«Te salva lo que haces. Las palabras se las lleva el viento del olvido».
Lo fácil es hablar. Por las pantallas y las radios nos invaden cataratas de opiniones de expertos opinadores en todo, muchas veces maestros de nada, que emiten sus juicios sumarísimos que van desde el precio del tomate a la próxima llegada del hombre a Venus o si los curas se tienen que casar. El mundo se ha convertido en un patio de vecinas fisgonas en el que a nadie le tiembla el pulso para hacerle un traje verbal a cualquier persona que tuvo la valentía de dejar de hablar y ponerse a hacer algo, ya sea inventar una receta nueva del gazpacho, subir a una montaña más o menos concurrida, recorrer un camino nuevo.

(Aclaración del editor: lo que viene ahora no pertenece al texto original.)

Definition handle_append_entries_response (r : StepResult) (from : Z)
    (response : AppendEntriesResponse) : outcome StepResult :=
  ensure_peer (res_state r) from;;
  r1 ← observe_higher_term r (ar_term response);
  let s := res_state r1 in
  if negb (bool_decide (st_role s = role_leader)) || negb (ar_term response =? current_term s)
  then mret r1
  else
    match st_leader s with
    | None => Throw (logic_error "leader state is absent")
    | Some leader =>
        match ld_progress leader !! from with
        | None => Throw (invalid_argument "AppendEntries response from non-peer")
        | Some progress =>
            if ar_succeeded response then
              throw_when (last_index s <? ar_matched_index response)
                (invalid_argument "matched index exceeds leader log");;
              let matched := Z.max (pg_match_index progress) (ar_matched_index response) in
              let leader1 := mkLeaderState
                (<[from := mkProgress (u64 (matched + 1)) matched]> (ld_progress leader))
                (ld_pending_clients leader) in
              advance_leader_commit
                (push_rule (set_state r1 (with_leader s (Some leader1))) leader_record_replication)
            else
              let next := Z.max (u64 (pg_match_index progress + 1))
                (Z.max 1 (u64 (pg_next_index progress - 1))) in
              let leader1 := mkLeaderState
                (<[from := mkProgress next (pg_match_index progress)]> (ld_progress leader))
                (ld_pending_clients leader) in
              send_append (ar_read_context response)
                (push_rule (set_state r1 (with_leader s (Some leader1))) leader_retry_replication)
                from
        end
    end.

Definition handle_apply (r : StepResult) : outcome StepResult :=
  let s := res_state r in
  if st_commit_index s <=? st_last_applied s then mret r
  else
    let index := st_last_applied s + 1 in
    let s1 := with_indexes s (st_commit_index s) index in
    let r1 := push_rule (set_state r s1) apply_committed in
    entry ← log_at (log_of s1) (index - snapshot_base s1 - 1);
    let r2 := push_effect r1 (ApplyCommand index (en_command entry)) in
    match st_leader s1 with
    | Some leader =>
        if bool_decide (index ∈ ld_pending_clients leader) then
          mret (push_effect (set_state r2 (with_leader s1 (Some (mkLeaderState
            (ld_progress leader) (ld_pending_clients leader ∖ {[index]})))))
            (CompleteClientCommand index))
        else mret r2
    | None => mret r2
    end.

Definition handle_client (r : StepResult) (command : CommandEnvelope) : outcome StepResult :=
  let s := res_state r in
  if negb (bool_decide (st_role s = role_leader)) then mret r
  else
    throw_when (last_index s =? u64_max) (overflow_error "Raft log index exhausted");;
    match st_leader s with
    | None => Throw (logic_error "leader state is absent")
    | Some leader =>
        let index := last_index s + 1 in
        let s1 := with_leader
          (with_log s (log_of s ++ [mkEntry (current_term s) index command]))
          (Some (mkLeaderState (ld_progress leader) ({[index]} ∪ ld_pending_clients leader))) in
        let r1 := push_effect (push_rule (set_state r s1) leader_append_client) PersistLog in
        r2 ← foldM (send_append None) r1 (st_peers s1);
        advance_leader_commit r2
    end.

Definition handle_timeout (r : StepResult) : outcome StepResult :=
  let s := res_state r in
  match st_role s with
  | role_leader => foldM (send_append None) (push_rule r leader_heartbeat) (st_peers s)
  | role_follower => start_election (push_rule r follower_election_timeout)
  | role_candidate => start_election (push_rule r candidate_restart_election)
  | role_learner => mret r
  end.

(** ** The step function *)

Definition handle_completion (r : StepResult) (completion : RaftHardStatePersisted)
    : outcome StepResult :=
  let s := res_state r in
  match st_pending_hard_state s with
  | None => Throw (logic_error "no hard-state persistence is pending")
  | Some pending =>
      throw_when (negb (hsp_request_id completion =? phs_request_id (pd_request pending))
                  || negb (bool_decide (hsp_state completion = phs_state (pd_request pending))))
        (invalid_argument "Raft hard-state completion does not match pending request");;
      mret (mkResult (with_persistence s (st_next_hard_state_request_id s) None)
        (res_rules r) (pd_deferred_effects pending))
  end.

Definition dispatch (r : StepResult) (event : Event) : outcome StepResult :=
  match event with
  | ElectionTimeout =>
      if bool_decide (st_role (res_state r) = role_leader) then mret r else handle_timeout r
  | HeartbeatTimeout =>
      if bool_decide (st_role (res_state r) = role_leader) then handle_timeout r else mret r
  | ApplyCommitted => handle_apply r
  | ObserveTerm term => observe_higher_term r term
  | ReceiveRequestVote from request => handle_request_vote r from request
  | ReceiveRequestVoteResponse from response => handle_request_vote_response r from response
  | ReceiveAppendEntries from request => handle_append_entries r from request
  | ReceiveAppendEntriesResponse from response => handle_append_entries_response r from response
  | ReceiveClientCommand command => handle_client r command
  | HardStatePersisted completion => handle_completion r completion
  end.

Definition is_completion (event : Event) : bool :=
  match event with HardStatePersisted _ => true | _ => false end.

Definition step (s : State) (event : Event) : outcome StepResult :=
  ensure_valid s "invalid pre-state";;
  let pending := bool_decide (is_Some (st_pending_hard_state s)) in
  throw_when (pending && negb (is_completion event))
    (logic_error "Raft core input is blocked on hard-state persistence");;
  throw_when (negb pending && is_completion event)
    (invalid_argument "unexpected Raft hard-state persistence completion");;
  r ← dispatch (mkResult s [] []) event;
  r' ← gate_on_hard_state r;
  ensure_valid (res_state r') "invalid post-state";;
  mret r'.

No digamos en los medios parroquiales y eclesiásticos. A menudo las parroquias, las diócesis o los grupos religiosos en general se convierten en sacristías oscuras donde campan a sus anchas los opinadores profesionales, que sentados cómodamente en la barrera van clavando las banderillas encima del pobre que se atrevió a ser torero. Somos expertos en las palabras. Sermones larguiiiiiiiiiii-iiiiiiiii-iiiiiiiiiiiiiiisimos muchas veces soporíferos tanto en el fondo como en la forma, más faltos de pasión que un finlandés en un tablao flamenco.